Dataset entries
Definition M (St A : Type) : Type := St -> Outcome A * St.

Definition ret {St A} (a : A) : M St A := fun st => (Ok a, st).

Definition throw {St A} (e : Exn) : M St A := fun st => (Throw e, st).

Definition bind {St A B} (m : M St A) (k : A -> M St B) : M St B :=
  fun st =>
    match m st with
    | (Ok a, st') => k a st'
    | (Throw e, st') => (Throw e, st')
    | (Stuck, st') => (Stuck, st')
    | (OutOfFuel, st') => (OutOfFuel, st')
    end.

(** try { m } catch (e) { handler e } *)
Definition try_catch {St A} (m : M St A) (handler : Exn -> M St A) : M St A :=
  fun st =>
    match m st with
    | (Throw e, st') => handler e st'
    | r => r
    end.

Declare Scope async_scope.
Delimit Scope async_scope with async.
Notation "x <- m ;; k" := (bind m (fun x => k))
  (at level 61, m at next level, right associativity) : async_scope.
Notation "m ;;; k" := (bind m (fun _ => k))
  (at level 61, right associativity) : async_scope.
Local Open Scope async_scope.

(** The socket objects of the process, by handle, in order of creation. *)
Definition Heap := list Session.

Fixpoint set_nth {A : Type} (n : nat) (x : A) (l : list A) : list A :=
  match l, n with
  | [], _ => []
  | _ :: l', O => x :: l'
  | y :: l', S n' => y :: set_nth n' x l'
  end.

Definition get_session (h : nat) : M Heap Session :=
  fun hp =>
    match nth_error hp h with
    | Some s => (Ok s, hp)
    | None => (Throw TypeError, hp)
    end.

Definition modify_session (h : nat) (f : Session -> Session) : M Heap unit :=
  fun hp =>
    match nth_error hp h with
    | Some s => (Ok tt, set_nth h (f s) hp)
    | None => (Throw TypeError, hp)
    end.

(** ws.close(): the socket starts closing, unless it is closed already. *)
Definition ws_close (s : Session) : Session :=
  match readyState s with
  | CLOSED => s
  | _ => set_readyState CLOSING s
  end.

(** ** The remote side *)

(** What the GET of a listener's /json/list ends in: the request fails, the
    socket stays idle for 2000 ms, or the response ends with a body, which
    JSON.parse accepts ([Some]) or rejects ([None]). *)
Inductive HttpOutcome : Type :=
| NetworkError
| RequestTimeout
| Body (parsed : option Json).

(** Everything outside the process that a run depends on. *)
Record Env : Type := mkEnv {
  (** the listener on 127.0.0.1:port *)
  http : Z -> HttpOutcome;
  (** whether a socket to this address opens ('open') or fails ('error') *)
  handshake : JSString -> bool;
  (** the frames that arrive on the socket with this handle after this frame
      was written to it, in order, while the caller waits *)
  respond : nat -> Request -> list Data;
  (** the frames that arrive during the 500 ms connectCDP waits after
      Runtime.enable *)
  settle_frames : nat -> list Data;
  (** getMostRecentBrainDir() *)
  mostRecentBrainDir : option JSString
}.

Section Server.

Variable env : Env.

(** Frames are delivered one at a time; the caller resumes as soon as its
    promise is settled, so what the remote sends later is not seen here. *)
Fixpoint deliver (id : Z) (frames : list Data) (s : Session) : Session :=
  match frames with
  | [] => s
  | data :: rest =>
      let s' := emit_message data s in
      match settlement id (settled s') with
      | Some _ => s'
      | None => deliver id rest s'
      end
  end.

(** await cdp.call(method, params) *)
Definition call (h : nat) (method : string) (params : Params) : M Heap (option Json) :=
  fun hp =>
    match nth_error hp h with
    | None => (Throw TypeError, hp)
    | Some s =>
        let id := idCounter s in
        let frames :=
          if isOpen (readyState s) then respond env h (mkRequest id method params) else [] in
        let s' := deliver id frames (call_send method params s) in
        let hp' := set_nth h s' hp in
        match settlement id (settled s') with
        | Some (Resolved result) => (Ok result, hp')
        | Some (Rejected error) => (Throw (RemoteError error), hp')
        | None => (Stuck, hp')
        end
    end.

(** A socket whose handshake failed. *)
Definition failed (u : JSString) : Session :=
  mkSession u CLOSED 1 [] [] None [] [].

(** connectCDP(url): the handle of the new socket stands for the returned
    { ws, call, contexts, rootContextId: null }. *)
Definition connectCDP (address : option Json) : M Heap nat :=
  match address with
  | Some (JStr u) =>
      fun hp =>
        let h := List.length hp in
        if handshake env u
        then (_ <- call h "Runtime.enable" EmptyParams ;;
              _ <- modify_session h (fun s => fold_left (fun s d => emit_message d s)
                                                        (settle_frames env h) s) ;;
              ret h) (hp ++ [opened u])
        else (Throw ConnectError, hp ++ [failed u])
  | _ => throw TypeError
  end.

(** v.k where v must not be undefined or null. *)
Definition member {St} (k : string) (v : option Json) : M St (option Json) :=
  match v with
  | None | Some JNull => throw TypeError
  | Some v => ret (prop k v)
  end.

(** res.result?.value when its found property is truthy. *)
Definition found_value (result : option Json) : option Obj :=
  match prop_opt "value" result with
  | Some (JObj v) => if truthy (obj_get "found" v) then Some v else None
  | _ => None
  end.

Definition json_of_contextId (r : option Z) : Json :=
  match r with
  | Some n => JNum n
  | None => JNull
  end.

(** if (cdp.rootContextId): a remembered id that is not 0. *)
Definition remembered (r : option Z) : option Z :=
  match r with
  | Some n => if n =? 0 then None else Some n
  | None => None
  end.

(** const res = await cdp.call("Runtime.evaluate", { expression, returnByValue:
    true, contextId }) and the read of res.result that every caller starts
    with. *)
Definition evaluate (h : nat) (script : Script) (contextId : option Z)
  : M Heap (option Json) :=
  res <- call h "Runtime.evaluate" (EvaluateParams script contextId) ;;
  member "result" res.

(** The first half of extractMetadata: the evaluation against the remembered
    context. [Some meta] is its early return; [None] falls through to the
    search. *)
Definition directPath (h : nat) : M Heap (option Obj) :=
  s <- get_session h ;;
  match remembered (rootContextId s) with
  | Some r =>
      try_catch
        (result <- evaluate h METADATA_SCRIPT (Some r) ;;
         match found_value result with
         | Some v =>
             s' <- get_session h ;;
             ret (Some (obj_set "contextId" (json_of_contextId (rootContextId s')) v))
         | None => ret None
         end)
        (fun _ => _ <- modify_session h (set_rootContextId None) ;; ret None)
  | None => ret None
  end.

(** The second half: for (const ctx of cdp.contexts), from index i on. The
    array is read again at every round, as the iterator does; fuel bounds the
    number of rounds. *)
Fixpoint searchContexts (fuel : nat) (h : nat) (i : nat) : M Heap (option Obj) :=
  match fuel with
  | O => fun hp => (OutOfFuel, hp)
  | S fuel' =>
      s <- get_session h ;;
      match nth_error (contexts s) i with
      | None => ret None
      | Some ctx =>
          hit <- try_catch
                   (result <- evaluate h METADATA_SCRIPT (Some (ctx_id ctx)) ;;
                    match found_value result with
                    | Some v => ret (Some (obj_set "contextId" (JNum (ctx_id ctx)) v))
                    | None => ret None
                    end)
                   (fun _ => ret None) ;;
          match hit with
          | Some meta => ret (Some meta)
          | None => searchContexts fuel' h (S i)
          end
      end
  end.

## Aim of the task
The expected response is every record, reproduced word for word.

## Task answer
Definition M (St A : Type) : Type := St -> Outcome A * St.

Definition ret {St A} (a : A) : M St A := fun st => (Ok a, st).

Definition throw {St A} (e : Exn) : M St A := fun st => (Throw e, st).

Definition bind {St A B} (m : M St A) (k : A -> M St B) : M St B :=
  fun st =>
    match m st with
    | (Ok a, st') => k a st'
    | (Throw e, st') => (Throw e, st')
    | (Stuck, st') => (Stuck, st')
    | (OutOfFuel, st') => (OutOfFuel, st')
    end.

(** try { m } catch (e) { handler e } *)
Definition try_catch {St A} (m : M St A) (handler : Exn -> M St A) : M St A :=
  fun st =>
    match m st with
    | (Throw e, st') => handler e st'
    | r => r
    end.

Declare Scope async_scope.
Delimit Scope async_scope with async.
Notation "x <- m ;; k" := (bind m (fun x => k))
  (at level 61, m at next level, right associativity) : async_scope.
Notation "m ;;; k" := (bind m (fun _ => k))
  (at level 61, right associativity) : async_scope.
Local Open Scope async_scope.

(** The socket objects of the process, by handle, in order of creation. *)
Definition Heap := list Session.

Fixpoint set_nth {A : Type} (n : nat) (x : A) (l : list A) : list A :=
  match l, n with
  | [], _ => []
  | _ :: l', O => x :: l'
  | y :: l', S n' => y :: set_nth n' x l'
  end.

Definition get_session (h : nat) : M Heap Session :=
  fun hp =>
    match nth_error hp h with
    | Some s => (Ok s, hp)
    | None => (Throw TypeError, hp)
    end.

Definition modify_session (h : nat) (f : Session -> Session) : M Heap unit :=
  fun hp =>
    match nth_error hp h with
    | Some s => (Ok tt, set_nth h (f s) hp)
    | None => (Throw TypeError, hp)
    end.

(** ws.close(): the socket starts closing, unless it is closed already. *)
Definition ws_close (s : Session) : Session :=
  match readyState s with
  | CLOSED => s
  | _ => set_readyState CLOSING s
  end.

(** ** The remote side *)

(** What the GET of a listener's /json/list ends in: the request fails, the
    socket stays idle for 2000 ms, or the response ends with a body, which
    JSON.parse accepts ([Some]) or rejects ([None]). *)
Inductive HttpOutcome : Type :=
| NetworkError
| RequestTimeout
| Body (parsed : option Json).

(** Everything outside the process that a run depends on. *)
Record Env : Type := mkEnv {
  (** the listener on 127.0.0.1:port *)
  http : Z -> HttpOutcome;
  (** whether a socket to this address opens ('open') or fails ('error') *)
  handshake : JSString -> bool;
  (** the frames that arrive on the socket with this handle after this frame
      was written to it, in order, while the caller waits *)
  respond : nat -> Request -> list Data;
  (** the frames that arrive during the 500 ms connectCDP waits after
      Runtime.enable *)
  settle_frames : nat -> list Data;
  (** getMostRecentBrainDir() *)
  mostRecentBrainDir : option JSString
}.

Section Server.

Variable env : Env.

(** Frames are delivered one at a time; the caller resumes as soon as its
    promise is settled, so what the remote sends later is not seen here. *)
Fixpoint deliver (id : Z) (frames : list Data) (s : Session) : Session :=
  match frames with
  | [] => s
  | data :: rest =>
      let s' := emit_message data s in
      match settlement id (settled s') with
      | Some _ => s'
      | None => deliver id rest s'
      end
  end.

(** await cdp.call(method, params) *)
Definition call (h : nat) (method : string) (params : Params) : M Heap (option Json) :=
  fun hp =>
    match nth_error hp h with
    | None => (Throw TypeError, hp)
    | Some s =>
        let id := idCounter s in
        let frames :=
          if isOpen (readyState s) then respond env h (mkRequest id method params) else [] in
        let s' := deliver id frames (call_send method params s) in
        let hp' := set_nth h s' hp in
        match settlement id (settled s') with
        | Some (Resolved result) => (Ok result, hp')
        | Some (Rejected error) => (Throw (RemoteError error), hp')
        | None => (Stuck, hp')
        end
    end.

(** A socket whose handshake failed. *)
Definition failed (u : JSString) : Session :=
  mkSession u CLOSED 1 [] [] None [] [].

(** connectCDP(url): the handle of the new socket stands for the returned
    { ws, call, contexts, rootContextId: null }. *)
Definition connectCDP (address : option Json) : M Heap nat :=
  match address with
  | Some (JStr u) =>
      fun hp =>
        let h := List.length hp in
        if handshake env u
        then (_ <- call h "Runtime.enable" EmptyParams ;;
              _ <- modify_session h (fun s => fold_left (fun s d => emit_message d s)
                                                        (settle_frames env h) s) ;;
              ret h) (hp ++ [opened u])
        else (Throw ConnectError, hp ++ [failed u])
  | _ => throw TypeError
  end.

(** v.k where v must not be undefined or null. *)
Definition member {St} (k : string) (v : option Json) : M St (option Json) :=
  match v with
  | None | Some JNull => throw TypeError
  | Some v => ret (prop k v)
  end.

(** res.result?.value when its found property is truthy. *)
Definition found_value (result : option Json) : option Obj :=
  match prop_opt "value" result with
  | Some (JObj v) => if truthy (obj_get "found" v) then Some v else None
  | _ => None
  end.

Definition json_of_contextId (r : option Z) : Json :=
  match r with
  | Some n => JNum n
  | None => JNull
  end.

(** if (cdp.rootContextId): a remembered id that is not 0. *)
Definition remembered (r : option Z) : option Z :=
  match r with
  | Some n => if n =? 0 then None else Some n
  | None => None
  end.

(** const res = await cdp.call("Runtime.evaluate", { expression, returnByValue:
    true, contextId }) and the read of res.result that every caller starts
    with. *)
Definition evaluate (h : nat) (script : Script) (contextId : option Z)
  : M Heap (option Json) :=
  res <- call h "Runtime.evaluate" (EvaluateParams script contextId) ;;
  member "result" res.

(** The first half of extractMetadata: the evaluation against the remembered
    context. [Some meta] is its early return; [None] falls through to the
    search. *)
Definition directPath (h : nat) : M Heap (option Obj) :=
  s <- get_session h ;;
  match remembered (rootContextId s) with
  | Some r =>
      try_catch
        (result <- evaluate h METADATA_SCRIPT (Some r) ;;
         match found_value result with
         | Some v =>
             s' <- get_session h ;;
             ret (Some (obj_set "contextId" (json_of_contextId (rootContextId s')) v))
         | None => ret None
         end)
        (fun _ => _ <- modify_session h (set_rootContextId None) ;; ret None)
  | None => ret None
  end.

(** The second half: for (const ctx of cdp.contexts), from index i on. The
    array is read again at every round, as the iterator does; fuel bounds the
    number of rounds. *)
Fixpoint searchContexts (fuel : nat) (h : nat) (i : nat) : M Heap (option Obj) :=
  match fuel with
  | O => fun hp => (OutOfFuel, hp)
  | S fuel' =>
      s <- get_session h ;;
      match nth_error (contexts s) i with
      | None => ret None
      | Some ctx =>
          hit <- try_catch
                   (result <- evaluate h METADATA_SCRIPT (Some (ctx_id ctx)) ;;
                    match found_value result with
                    | Some v => ret (Some (obj_set "contextId" (JNum (ctx_id ctx)) v))
                    | None => ret None
                    end)
                   (fun _ => ret None) ;;
          match hit with
          | Some meta => ret (Some meta)
          | None => searchContexts fuel' h (S i)
          end
      end
  end.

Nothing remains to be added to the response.